*Exercise brief*.
Read through the listing below, and copy every line where the string "Require" appears.

*Records for this exercise*.
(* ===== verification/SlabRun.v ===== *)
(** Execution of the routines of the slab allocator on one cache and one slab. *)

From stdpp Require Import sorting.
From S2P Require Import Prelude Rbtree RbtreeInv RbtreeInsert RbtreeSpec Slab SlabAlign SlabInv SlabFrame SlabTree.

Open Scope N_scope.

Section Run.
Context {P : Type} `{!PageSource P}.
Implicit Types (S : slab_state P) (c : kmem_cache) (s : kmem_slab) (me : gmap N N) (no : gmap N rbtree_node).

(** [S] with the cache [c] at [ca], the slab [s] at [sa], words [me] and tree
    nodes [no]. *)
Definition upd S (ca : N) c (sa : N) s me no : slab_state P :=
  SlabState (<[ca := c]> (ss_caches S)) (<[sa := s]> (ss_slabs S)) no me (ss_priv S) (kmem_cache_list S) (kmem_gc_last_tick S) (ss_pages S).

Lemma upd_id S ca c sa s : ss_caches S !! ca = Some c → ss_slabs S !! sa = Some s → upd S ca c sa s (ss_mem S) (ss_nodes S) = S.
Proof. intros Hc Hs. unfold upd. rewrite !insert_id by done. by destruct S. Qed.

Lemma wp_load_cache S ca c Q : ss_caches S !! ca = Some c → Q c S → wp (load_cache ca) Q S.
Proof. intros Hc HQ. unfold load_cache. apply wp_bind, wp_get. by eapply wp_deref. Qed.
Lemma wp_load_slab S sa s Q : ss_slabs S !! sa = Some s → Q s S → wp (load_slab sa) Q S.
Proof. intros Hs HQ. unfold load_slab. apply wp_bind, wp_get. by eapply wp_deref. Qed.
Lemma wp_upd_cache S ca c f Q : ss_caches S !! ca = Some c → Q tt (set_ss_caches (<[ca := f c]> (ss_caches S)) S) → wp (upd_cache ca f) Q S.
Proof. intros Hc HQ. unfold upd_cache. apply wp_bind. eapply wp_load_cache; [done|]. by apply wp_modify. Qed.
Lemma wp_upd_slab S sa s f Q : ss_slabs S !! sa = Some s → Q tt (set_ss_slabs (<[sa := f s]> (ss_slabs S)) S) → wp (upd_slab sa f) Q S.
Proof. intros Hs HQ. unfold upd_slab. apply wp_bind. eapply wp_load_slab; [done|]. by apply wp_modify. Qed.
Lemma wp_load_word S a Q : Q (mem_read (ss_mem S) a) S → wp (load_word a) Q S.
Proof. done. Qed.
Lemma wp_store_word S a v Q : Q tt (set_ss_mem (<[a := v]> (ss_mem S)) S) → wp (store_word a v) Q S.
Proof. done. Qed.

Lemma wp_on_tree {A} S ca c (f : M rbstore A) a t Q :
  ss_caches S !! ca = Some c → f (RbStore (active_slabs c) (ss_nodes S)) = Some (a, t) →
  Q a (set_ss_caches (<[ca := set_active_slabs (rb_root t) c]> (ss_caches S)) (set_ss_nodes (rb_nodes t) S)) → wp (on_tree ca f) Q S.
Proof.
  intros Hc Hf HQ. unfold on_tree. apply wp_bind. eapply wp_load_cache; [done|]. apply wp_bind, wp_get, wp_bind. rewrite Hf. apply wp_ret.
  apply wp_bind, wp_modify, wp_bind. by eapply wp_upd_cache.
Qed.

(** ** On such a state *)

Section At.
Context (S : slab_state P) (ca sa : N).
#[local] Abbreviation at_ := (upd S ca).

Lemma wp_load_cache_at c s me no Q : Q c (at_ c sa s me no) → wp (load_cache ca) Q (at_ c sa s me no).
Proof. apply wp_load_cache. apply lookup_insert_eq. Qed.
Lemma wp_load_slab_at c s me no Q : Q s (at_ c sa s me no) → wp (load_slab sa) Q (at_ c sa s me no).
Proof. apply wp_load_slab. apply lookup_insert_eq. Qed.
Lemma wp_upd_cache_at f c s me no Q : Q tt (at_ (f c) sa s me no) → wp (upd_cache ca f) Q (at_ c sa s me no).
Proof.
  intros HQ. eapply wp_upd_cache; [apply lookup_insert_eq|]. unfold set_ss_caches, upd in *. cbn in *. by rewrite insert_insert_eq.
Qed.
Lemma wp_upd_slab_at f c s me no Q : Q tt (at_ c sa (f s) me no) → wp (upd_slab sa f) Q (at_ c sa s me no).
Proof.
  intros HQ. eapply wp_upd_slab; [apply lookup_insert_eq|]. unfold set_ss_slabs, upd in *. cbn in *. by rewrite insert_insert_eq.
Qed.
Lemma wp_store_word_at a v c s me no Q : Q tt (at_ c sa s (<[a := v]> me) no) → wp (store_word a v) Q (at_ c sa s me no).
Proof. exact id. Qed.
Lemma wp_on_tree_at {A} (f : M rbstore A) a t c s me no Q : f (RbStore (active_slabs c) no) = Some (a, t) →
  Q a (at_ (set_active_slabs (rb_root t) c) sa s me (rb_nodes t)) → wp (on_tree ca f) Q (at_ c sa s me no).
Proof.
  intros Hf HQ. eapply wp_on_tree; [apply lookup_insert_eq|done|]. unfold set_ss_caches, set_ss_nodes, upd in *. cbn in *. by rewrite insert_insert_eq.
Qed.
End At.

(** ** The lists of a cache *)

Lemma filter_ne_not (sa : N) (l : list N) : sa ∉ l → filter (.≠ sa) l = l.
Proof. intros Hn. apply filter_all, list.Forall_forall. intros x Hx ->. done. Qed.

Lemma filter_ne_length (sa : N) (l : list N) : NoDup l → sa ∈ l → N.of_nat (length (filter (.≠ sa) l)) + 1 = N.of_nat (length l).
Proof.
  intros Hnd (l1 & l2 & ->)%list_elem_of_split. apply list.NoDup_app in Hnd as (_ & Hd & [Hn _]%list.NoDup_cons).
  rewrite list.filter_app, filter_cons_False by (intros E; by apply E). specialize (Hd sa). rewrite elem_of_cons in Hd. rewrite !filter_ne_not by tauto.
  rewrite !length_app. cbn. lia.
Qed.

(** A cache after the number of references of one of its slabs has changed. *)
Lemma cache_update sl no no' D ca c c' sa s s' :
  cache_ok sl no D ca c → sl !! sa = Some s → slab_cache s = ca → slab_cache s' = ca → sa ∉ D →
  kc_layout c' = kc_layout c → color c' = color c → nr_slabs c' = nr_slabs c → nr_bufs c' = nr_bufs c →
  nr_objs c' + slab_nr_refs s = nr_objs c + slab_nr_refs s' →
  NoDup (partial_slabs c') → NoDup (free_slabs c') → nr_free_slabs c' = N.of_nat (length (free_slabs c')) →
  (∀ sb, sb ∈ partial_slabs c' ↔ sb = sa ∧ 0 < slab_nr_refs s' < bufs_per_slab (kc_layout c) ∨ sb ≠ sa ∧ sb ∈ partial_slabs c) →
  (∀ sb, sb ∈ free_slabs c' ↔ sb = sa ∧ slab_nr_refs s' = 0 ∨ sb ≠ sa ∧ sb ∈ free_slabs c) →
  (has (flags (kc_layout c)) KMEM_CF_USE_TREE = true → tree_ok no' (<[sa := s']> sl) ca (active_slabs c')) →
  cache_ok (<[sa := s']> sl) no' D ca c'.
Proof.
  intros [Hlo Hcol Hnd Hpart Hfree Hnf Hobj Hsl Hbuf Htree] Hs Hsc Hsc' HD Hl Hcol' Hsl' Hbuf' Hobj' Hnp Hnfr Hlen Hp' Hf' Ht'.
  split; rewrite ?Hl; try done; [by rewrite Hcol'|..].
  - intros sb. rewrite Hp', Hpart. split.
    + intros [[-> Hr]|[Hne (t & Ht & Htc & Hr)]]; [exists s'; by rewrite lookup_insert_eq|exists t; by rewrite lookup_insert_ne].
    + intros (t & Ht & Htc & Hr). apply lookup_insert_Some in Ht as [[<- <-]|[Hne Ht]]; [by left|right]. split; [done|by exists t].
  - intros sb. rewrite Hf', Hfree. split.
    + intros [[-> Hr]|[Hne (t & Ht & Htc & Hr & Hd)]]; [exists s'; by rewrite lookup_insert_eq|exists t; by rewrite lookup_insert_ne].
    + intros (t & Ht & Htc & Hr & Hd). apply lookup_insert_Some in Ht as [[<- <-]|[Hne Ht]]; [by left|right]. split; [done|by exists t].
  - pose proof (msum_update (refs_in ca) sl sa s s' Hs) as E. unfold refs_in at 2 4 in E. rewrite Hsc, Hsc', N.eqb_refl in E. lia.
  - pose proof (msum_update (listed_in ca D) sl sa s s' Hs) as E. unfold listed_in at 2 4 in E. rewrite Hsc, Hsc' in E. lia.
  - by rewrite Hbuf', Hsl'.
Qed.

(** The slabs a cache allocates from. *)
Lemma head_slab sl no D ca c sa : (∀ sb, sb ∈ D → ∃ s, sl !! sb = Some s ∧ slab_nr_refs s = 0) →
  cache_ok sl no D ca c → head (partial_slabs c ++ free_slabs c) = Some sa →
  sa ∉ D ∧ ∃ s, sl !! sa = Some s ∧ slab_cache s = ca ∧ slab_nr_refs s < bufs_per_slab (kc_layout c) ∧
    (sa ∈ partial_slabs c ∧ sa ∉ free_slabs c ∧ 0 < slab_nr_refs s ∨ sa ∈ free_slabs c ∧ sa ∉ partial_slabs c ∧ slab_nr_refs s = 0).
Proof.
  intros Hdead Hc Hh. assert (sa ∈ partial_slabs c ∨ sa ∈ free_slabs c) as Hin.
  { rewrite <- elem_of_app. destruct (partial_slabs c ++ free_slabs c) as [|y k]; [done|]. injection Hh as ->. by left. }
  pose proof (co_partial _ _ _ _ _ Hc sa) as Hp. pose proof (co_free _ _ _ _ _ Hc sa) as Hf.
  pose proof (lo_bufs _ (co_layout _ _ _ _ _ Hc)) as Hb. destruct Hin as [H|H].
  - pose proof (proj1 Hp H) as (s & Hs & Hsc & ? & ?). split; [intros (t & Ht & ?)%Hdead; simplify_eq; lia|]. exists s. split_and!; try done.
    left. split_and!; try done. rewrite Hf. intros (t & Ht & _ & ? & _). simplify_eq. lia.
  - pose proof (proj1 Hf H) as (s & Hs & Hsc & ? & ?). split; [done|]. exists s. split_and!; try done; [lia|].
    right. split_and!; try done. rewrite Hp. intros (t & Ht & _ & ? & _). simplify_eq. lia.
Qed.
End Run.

*Result for this task*.
From stdpp Require Import sorting.
From S2P Require Import Prelude Rbtree RbtreeInv RbtreeInsert RbtreeSpec Slab SlabAlign SlabInv SlabFrame SlabTree.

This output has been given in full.